The opinion of the Court was delivered by

Stroud, J.

It was decided in Ogden v. Saunders, 12 Wheat. 213, that “a bankrupt or insolvent law of any state, which discharges both the person of the debtor and his future acquisitions of property, is not a law impairing the obligation of contracts, so far as respects debts contracted subsequent to the passage of such law, and between citizens of such state; but that as against creditors, citizens of other states, it is invalid as to all contracts.” And, therefore, that, “ a certificate of discharge, under such a law, cannot be pleaded in bar of an action brought by a citizen of another stale, in the courts of the United States, or of any other state than that where the discharge was obtained.” In Boyle v. Zacharie, 6 Peters 348, 643, it was declared by the court, that the principles established in Ogden v. Saunders were no longer open to controversy, but were to be deemed final and conclusive. Now although the general insolvent law of Maryland, under which the defendant obtained his discharge, was passed long anterior to the contract between the parties, yet, at the time of the contract, and also of the discharge, and when the present action was instituted, the plaintiffs were subjects of Great Britain, and not citizens of Maryland. It is plain, therefore, that the discharge pleaded in this court can be no bar to the recovery of judgment on the case stated.

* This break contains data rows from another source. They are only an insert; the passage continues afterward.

(** ** Quiet parts *)

Lemma quiet_transceiver_or e id : quiet (transceiver_or e id : M nat).
Proof. unfold transceiver_or. quiet. Qed.
Lemma quiet_transceiver_of id : quiet (transceiver_of id : M nat).
Proof. apply quiet_transceiver_or. Qed.
Lemma quiet_close_section mid : quiet (close_section mid : M bool).
Proof. unfold close_section. quiet. Qed.
Lemma quiet_offer_consumer o : quiet (offer_consumer o : M (string * string)).
Proof. unfold offer_consumer. quiet. Qed.
Lemma quiet_find_transceiver (k : option string) : quiet (find_transceiver k : M (option nat)).
Proof. unfold find_transceiver. quiet. Qed.
Hint Resolve quiet_transceiver_or quiet_transceiver_of quiet_close_section quiet_offer_consumer quiet_find_transceiver : quiet.
Lemma quiet_tell_receivers l m : quiet (tell_receivers l m : M unit).
Proof. unfold tell_receivers. apply quiet_each. intros o. unfold tell_receiver. quiet. Qed.
Lemma quiet_replace_track id (track : option nat) : quiet (replace_track id track : M unit).
Proof. unfold replace_track. quiet. Qed.
Lemma quiet_sender_stats id : quiet (sender_stats id : M jsval).
Proof. unfold sender_stats. quiet. Qed.
Lemma quiet_receiver_stats id : quiet (receiver_stats id : M jsval).
Proof. unfold receiver_stats. quiet. Qed.
Lemma quiet_close : quiet (close : M unit).
Proof. unfold close. quiet. Qed.
Hint Resolve quiet_tell_receivers quiet_replace_track quiet_sender_stats quiet_receiver_stats quiet_close : quiet.

(** ** A transceiver that is found *)

Lemma transceiver_or_ok (e : string) (w : World) id t : (transceiver_or e id w).1 = Ok t → h_mapMidTransceiver (w_handler w) !! Some id = Some t.
Proof. unfold transceiver_or, mbind, action_bind, handler, lift. cbn. by destruct (h_own _ !! _) as [?|]; intros [=]; subst. Qed.
Lemma mapped_ready (e : string) d s (w : World) id t : negotiating d s w → (transceiver_or e id w).1 = Ok t → ready w.
Proof. intros Hn H%transceiver_or_ok. apply (ng_map _ _ _ _ _ Hn). intros E. by rewrite E, lookup_empty in H. Qed.

Ltac found _ := repeat match goal with
  | H : (transceiver_of _ ?w).1 = Ok _, Hn : HandlerLogic.negotiating _ _ _ _ ?w |- _ => apply (mapped_ready _ _ _ _ _ _ Hn) in H
  | H : (transceiver_or _ _ ?w).1 = Ok _, Hn : HandlerLogic.negotiating _ _ _ _ ?w |- _ => apply (mapped_ready _ _ _ _ _ _ Hn) in H
  end.

(** The transceivers are changed once the handler is ready. *)
Lemma wp_store {A} (k : option string) t (f : unit → M A) d s w Q E : negotiating d s w → ready w →
  (∀ w', negotiating d s w' → ready w' → wp (f tt) Q E w') → wp (store k t ≫= f) Q E w.
Proof. intros Hn Hr Hf. apply wp_bind. by eapply wp_set_own. Qed.
Lemma wp_forget_end id d s (w : World) : negotiating d Stable w → ready w →
  wp (forget id : M unit) (λ _ w', negotiating d s w' ∨ negotiating d Stable w' ∨ legal d w' ∧ no_excuse w') (legal d) w.
Proof. intros Hn Hr. eapply wp_set_own; eauto. Qed.
Ltac negotiate := repeat first [progress negotiate_with found|eapply wp_store; [eassumption|still_ready|]; intros ? ? ?
  |apply wp_forget_end; [done|still_ready]].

It was objected, on the argument, to this view of the case, that the judgment obtained in the circuit court of the United States, in the district of Maryland, was an extinguishment of the original contract; and that the action in this court, being founded on that judgment,, it was to be regarded as brought upon a contract made and to be enforced in Maryland. And for this Green v. Sarmiento, 3 Wash. C. C. Rep. 17, was cited.

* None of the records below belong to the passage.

(* ===== verification/HandlerRuns.v ===== *)
(** * Runs of handlers

    What holds of every run of a handler whose methods do not overlap, whatever the
    browser answers and the listeners reject: the discipline of its negotiation, and
    the one connection of its transport.  The theorems are about any handler a device
    can create, Edge 11 apart; they follow from the interface [Negotiator].  The
    transport lets two methods overlap after a [produce] that failed
    (Transport.js:359): [overlapping_negotiations_illegal]. *)

From Stdlib Require Import QArith.
From stdpp Require Import gmap.
From S2P Require Import Prelude JsNum JsVal Browser HandlerBase Device Handlers HandlerLogic HandlerProofs PlanBBase PlanBProofs.
Local Open Scope string_scope.
Local Open Scope list_scope.

Section Runs.
Context {B text : Type} `{!SdpText text} `{!Browser B text} `{!ReactNativeBrowser B} `{!FirefoxBrowser B} `{!PlanBBrowser B text}.
Context (isSameProfile : jsval → jsval → bool) (generateProfileLevelIdStringForAnswer : jsval → jsval → outcome jsval).
Abbreviation factory := (factory isSameProfile generateProfileLevelIdStringForAnswer).
Abbreviation Factory := (Factory B text).

Implicit Types (name : BuiltinHandlerName) (f : Factory) (o : RunOptions) (b : B) (ops : list handler_op).

(** A new handler that is run. *)
Definition launch f o b : outcome unit * World (f_State f) B text := m_run _ (f_methods f) o (new_World (f_own f) b).

(** The older handlers ask the browser whether it is stable. *)
Definition asks_browser name : bool :=
  match name with Device.Chrome67 | Device.Chrome55 | Device.Safari11 | Device.ReactNative => true | _ => false end.
Definition stable_by_browser {X} (w : World X B text) : Prop :=
  ∃ p, h_pc (w_handler w) = Some p ∧ pc_signalingState p (w_browser w) = "stable".

(** The two kinds of handlers are negotiators. *)
Lemma factory_negotiator stream name f : factory stream name = Some f →
  ∃ in_use excuse, Negotiator (f_methods f) (f_own f) in_use (local_role name) excuse ∧
    ∀ w, excuse w → asks_browser name = true ∧ stable_by_browser w.
Proof.
  unfold Handlers.factory. destruct (unified_plan _ _ name) as [m|] eqn:Em.
  - intros [= <-]. exists mapped, no_excuse. split; [by eapply unified_negotiator|done].
  - destruct (plan_b _ _ name) as [m|] eqn:Eb; [|done]. intros [= <-]. exists busy, says_stable.
    assert (local_role name = role_of ∧ asks_browser name = true) as [-> ->] by (by destruct name).
    split; [by eapply plan_b_negotiator|done].
Qed.

(** C16: as long as its methods do not overlap, a handler drives its peer connection
    through the states of the negotiation as the recommendation allows, whatever the
    browser answers and the listeners reject: no description is applied or answer
    created in a state that forbids it, a sending handler never has a remote offer
    and a receiving one never a local offer, and a method that returns leaves a
    stable connection stable; the handlers for plan B may also take the browser's
    word for that.  The condition is the transport's duty, and it keeps to it except
    for the [stopSending] of a failed [produce]; the discipline is lost then. *)
Theorem signalling_legal stream name f o b ops : factory stream name = Some f → (launch f o b).1 = Ok tt → Forall batch_ok ops →
  let w := after_ops (f_methods f) ops (launch f o b).2 in
  (∃ s, signals Stable (w_log w) = Some s ∧ on_side (ro_direction o) s) ∧
  (∀ op w', batch_ok op → do_op (f_methods f) op w = (Ok tt, w') → signals Stable (w_log w) = Some Stable →
     signals Stable (w_log w') = Some Stable ∨ asks_browser name = true ∧ stable_by_browser w').
Proof.
  intros (in_use & excuse & Hm & Hx)%factory_negotiator Hrun Hb w. destruct (runs_legal (f_methods f) o b ops Hrun Hb) as [H1 H2].
  split; [done|]. intros op w' Hop Hdo Hs. destruct (H2 op w' Hop Hdo Hs); auto.
Qed.

(** *** Methods that overlap *)

(** The first half of [offer_and_answer], up to the point where the remote
    description is written. *)
Definition make_offer {X} (iceRestart : bool) : action (World X B text) unit :=
  offer ← createOffer iceRestart; setLocalDescription Offer offer.

Lemma offer_and_answer_halves {X} r (w : World X B text) :
  offer_and_answer r w = (_ ← make_offer r; apply_remote Answer) w.
Proof.
  unfold offer_and_answer, make_offer, mbind, action_bind. by destruct (createOffer r w) as [[offer|e] w1].
Qed.

Lemma make_offer_log {X} r (w w' : World X B text) : make_offer r w = (Ok tt, w') →
  ∃ sdp, w_log w' = w_log w ++ [LocalDescription Offer sdp true].
Proof.
  unfold make_offer, createOffer, setLocalDescription, pc, handler, logged, browse, mbind, action_bind, lift, mret, action_ret.
  intros H. repeat case_match; simplify_eq; cbn; eauto.
Qed.

Lemma apply_remote_log {X} type (w w' : World X B text) (r : outcome unit) : apply_remote type w = (r, w') →
  w_log w' = w_log w ∨ ∃ a, w_log w' = w_log w ++ [RemoteDescription type a (is_ok r)].
Proof.
  unfold apply_remote, with_sdp, setRemoteDescription, pc, handler, logged, mbind, action_bind, lift, mret, action_ret.
  intros H. repeat case_match; simplify_eq; cbn; eauto.
Qed.

(** Two negotiations of a stable connection, the second of which starts before the
    first one has applied its answer: when the last answer reaches the browser, it
    does so in a state that forbids it. *)
Theorem overlapping_negotiations_illegal {X} r r' (w w1 w2 w3 w4 : World X B text) (result : outcome unit) :
  signals Stable (w_log w) = Some Stable →
  make_offer r w = (Ok tt, w1) → make_offer r' w1 = (Ok tt, w2) → apply_remote Answer w2 = (Ok tt, w3) →
  apply_remote Answer w3 = (result, w4) → w_log w3 ≠ w_log w2 → w_log w4 ≠ w_log w3 →
  signals Stable (w_log w3) = Some Stable ∧ signals Stable (w_log w4) = None.
Proof.
  intros Hs (o1 & E1)%make_offer_log (o2 & E2)%make_offer_log [?|(a1 & E3)]%apply_remote_log [?|(a2 & E4)]%apply_remote_log H1 H2; try done.
  rewrite E4, E3, E2, E1, !signals_app, Hs. done.
Qed.

End Runs.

The correctness of this deduction is not admitted. A judgment cannot be considered as a contract, in the ordinary acceptation of the term. But,, if the defendant’s conclusions were admitted, it is not perceived that the benefit which Are seeks from it would result. For although, as a general principle, it may be true, as is stated in Green v. Sarmiento, “ that the law of the country where a contract is made, is the law of the contract,, wherever performance is demanded ; and that the same law which creates the charge will be regarded, if it *85operate a discharge of the contract.” Yet the last point decided in Ogden v. Saunders denies the application of that principle to a state of facts precisely analogous to that which this concession would establish.

It will be observed that the judgment upon which the present action is brought, was obtained in a court of the United States, and not in a court of the state of Maryland, This relieves the case from an intimation which fell from Judge Johnson, in the opinion delivered by him on behalf of a majority of the court in Ogden v, Saunders, that when a party voluntarily and unnecessarily resorts to a state court, he should be held to have subjected his rights to the state laws, by his election, and in this manner the insolvent’s discharge be rendered a bar to any future action.

Judgment for plaintiff.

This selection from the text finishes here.